◆ **What you have to do**
Which lines hold the word "deref"? Copy each of them from the material.

□ □ □ □ □ □ □

Ltac preserve_step :=
  lazymatch goal with
  | |- preserves (bind _ _) => apply preserves_bind; [|intros ?]
  | |- preserves (when _ _) => apply preserves_when
  | |- preserves (match ?x with _ => _ end) => destruct x
  end.
Ltac preserve := repeat first
  [ solve [eauto with procs] | solve [apply preserves_keeps; procs] | progress cbn beta iota | preserve_step ].

(** the object at [a] is replaced by one that is as good *)
Lemma inv_replace w a pr pr' : jdwp_procs (w_jdwp w) !! a = Some pr → (proc_ok pr → proc_ok pr') →
  jdwp_inv w → jdwp_inv (up_procs <[a := pr']> w).
Proof.
  intros Hp Hok [I1 I2 I3 I4 I5].
  assert (Hsome : ∀ b, is_Some (<[a := pr']> (jdwp_procs (w_jdwp w)) !! b) ↔ is_Some (jdwp_procs (w_jdwp w) !! b)).
  { intros b. destruct (decide (b = a)) as [->|Hne]; [|by rewrite lookup_insert_ne].
    rewrite lookup_insert_eq, Hp. split; eauto. }
  split; cbn; [done|..|done| |].
  - intros b. rewrite Hsome. apply I2.
  - intros b. rewrite Hsome. apply I4.
  - intros b q [[<- <-]|[_ Hq]]%lookup_insert_Some; eauto.
Qed.
Lemma preserves_proc_put a f : (∀ pr, proc_ok pr → proc_ok (f pr)) → preserves (proc_put a f).
Proof.
  intros Hf w ? w' E Hi. destruct (jdwp_procs (w_jdwp w) !! a) as [pr|] eqn:Hp.
  - rewrite (proc_put_run w a f pr Hp) in E. injection E as _ <-. by apply (inv_replace w a pr); auto.
  - unfold proc_put, bind, proc_at, deref in E. by rewrite Hp in E.
Qed.

Lemma proc_at_ok a w pr w' : proc_at a w = Ok pr w' → w' = w ∧ jdwp_procs (w_jdwp w) !! a = Some pr.
Proof. unfold proc_at, deref. destruct (jdwp_procs (w_jdwp w) !! a); [|done]. by intros [= <- <-]. Qed.

Lemma inv_remove w a : jdwp_inv w →
  jdwp_inv (up_procs (delete a) (up_jdwp_list (filter (λ x, x ≠ a) (jdwp_list (w_jdwp w))) w)).
Proof.
  intros [I1 I2 I3 I4 I5]. split; cbn.
  - by apply list.NoDup_filter.
  - intros b. rewrite list_elem_of_filter, I2. destruct (decide (b = a)) as [->|Hne].
    + rewrite lookup_delete_eq. split; [tauto|by intros []].
    + rewrite lookup_delete_ne by done. tauto.
  - done.
  - intros b [q [_ Hq]%lookup_delete_Some]. apply I4. eauto.
  - intros b q [_ Hq]%lookup_delete_Some. eauto.
Qed.

Lemma preserves_free a : preserves (jdwp_process_free a).
Proof.
  unfold jdwp_process_free. destruct (a =? 0); [preserve|].
  intros w ? w' (pr & w1 & H1 & H)%bind_Ok_inv Hi.
  apply proc_at_ok in H1 as [-> _].
  rewrite (bind_ok _ _ w (jdwp_list (w_jdwp w)) w) in H by done.
  apply bind_Ok_inv in H as (? & w2 & Ht1%(keeps_Ok same_procs) & H); [|procs].
  apply bind_Ok_inv in H as (? & w3 & Ht2%(keeps_Ok same_procs) & H); [|procs].
  set (l := filter (λ x, x ≠ a) (jdwp_list (w_jdwp w))) in *.
  rewrite (bind_ok _ _ w3 tt (up_jdwp_list l w3)) in H by done.
  apply bind_Ok_inv in H as (? & w4 & Hc1%(keeps_Ok same_procs) & H); [|procs].
  apply bind_Ok_inv in H as (? & w5 & Hc2%(keeps_Ok same_procs) & H); [|procs].
  apply bind_Ok_inv in H as (? & w6 & Hc3%(keeps_Ok same_procs) & H); [|procs].
  rewrite (bind_ok _ _ w6 tt (up_procs (delete a) w6)) in H by done.
  apply (keeps_Ok same_procs) in H; [|procs]. apply (same_procs_inv _ _ H).
  assert (Hs : same_procs (up_jdwp_list l w) w6).
  { trans (up_jdwp_list l w3); [|by do 2 (etrans; [eassumption|])].
    assert (same_procs w w3) as [E1 E2 E3] by by etrans. by split. }
  apply (same_procs_inv (up_procs (delete a) (up_jdwp_list l w))); [|by apply inv_remove].
  destruct Hs as [E1 E2 E3]. split; cbn in *; [by rewrite E1|done..].
Qed.

Lemma recv_length s n w bs w' : KW (recv s n) w = Ok (inl bs) w' →
  (length bs ≤ n)%nat ∧ w_jdwp w' = w_jdwp w.
Proof.
  unfold KW, FD, K, zoom, recv. destruct (rd_of s (w_kern (w_fd w))) as [|[d|e] r]; cbn.
  - intros [= <- <-]. split; [cbn; lia|done].
  - case_decide; intros [= <- <-]; (split; [rewrite ?length_take; lia|done]).
  - done.
Qed.

Lemma preserves_read_pid n s a : preserves (read_pid n s a).
Proof.
  induction n as [|n IH]; cbn [read_pid]; intros w r w' (pr & w1 & H1 & H)%bind_Ok_inv Hi;
    apply proc_at_ok in H1 as [-> Hp];
    cbv zeta in H; destruct (decide (4 - length (in_buff pr) = 0)%nat); try done; try by injection H as <- <-.
  apply bind_Ok_inv in H as (rv & w2 & Hr & H). pose proof (preserves_keeps _ (procs_KW _) _ _ _ Hr Hi) as Hi2.
  destruct rv as [[|b bs]|e]; [by injection H as <- <-| |].
  - destruct (recv_length _ _ _ _ _ Hr) as [Hl Hj].
    assert (Hp2 : jdwp_procs (w_jdwp w2) !! a = Some pr) by by rewrite Hj.
    rewrite (bind_ok _ _ _ _ _ (proc_put_run w2 a (pr_in (in_buff pr ++ b :: bs)) pr Hp2)) in H.
    apply (IH _ _ _ H), (inv_replace w2 a pr); [done| |done]. intros [O1 O2 O3].
    split; [done..|]. cbn [in_buff pr_in]. rewrite length_app. lia.
  - destruct (e =? EINTR); [by apply (IH _ _ _ H)|]. destruct (e =? EAGAIN); by injection H as <- <-.
Qed.
#[export] Hint Resolve preserves_free preserves_read_pid : procs.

□ □ □ □ □ □ □

◆ **Exercise output**
  - unfold proc_put, bind, proc_at, deref in E. by rewrite Hp in E.
Proof. unfold proc_at, deref. destruct (jdwp_procs (w_jdwp w) !! a); [|done]. by intros [= <- <-]. Qed.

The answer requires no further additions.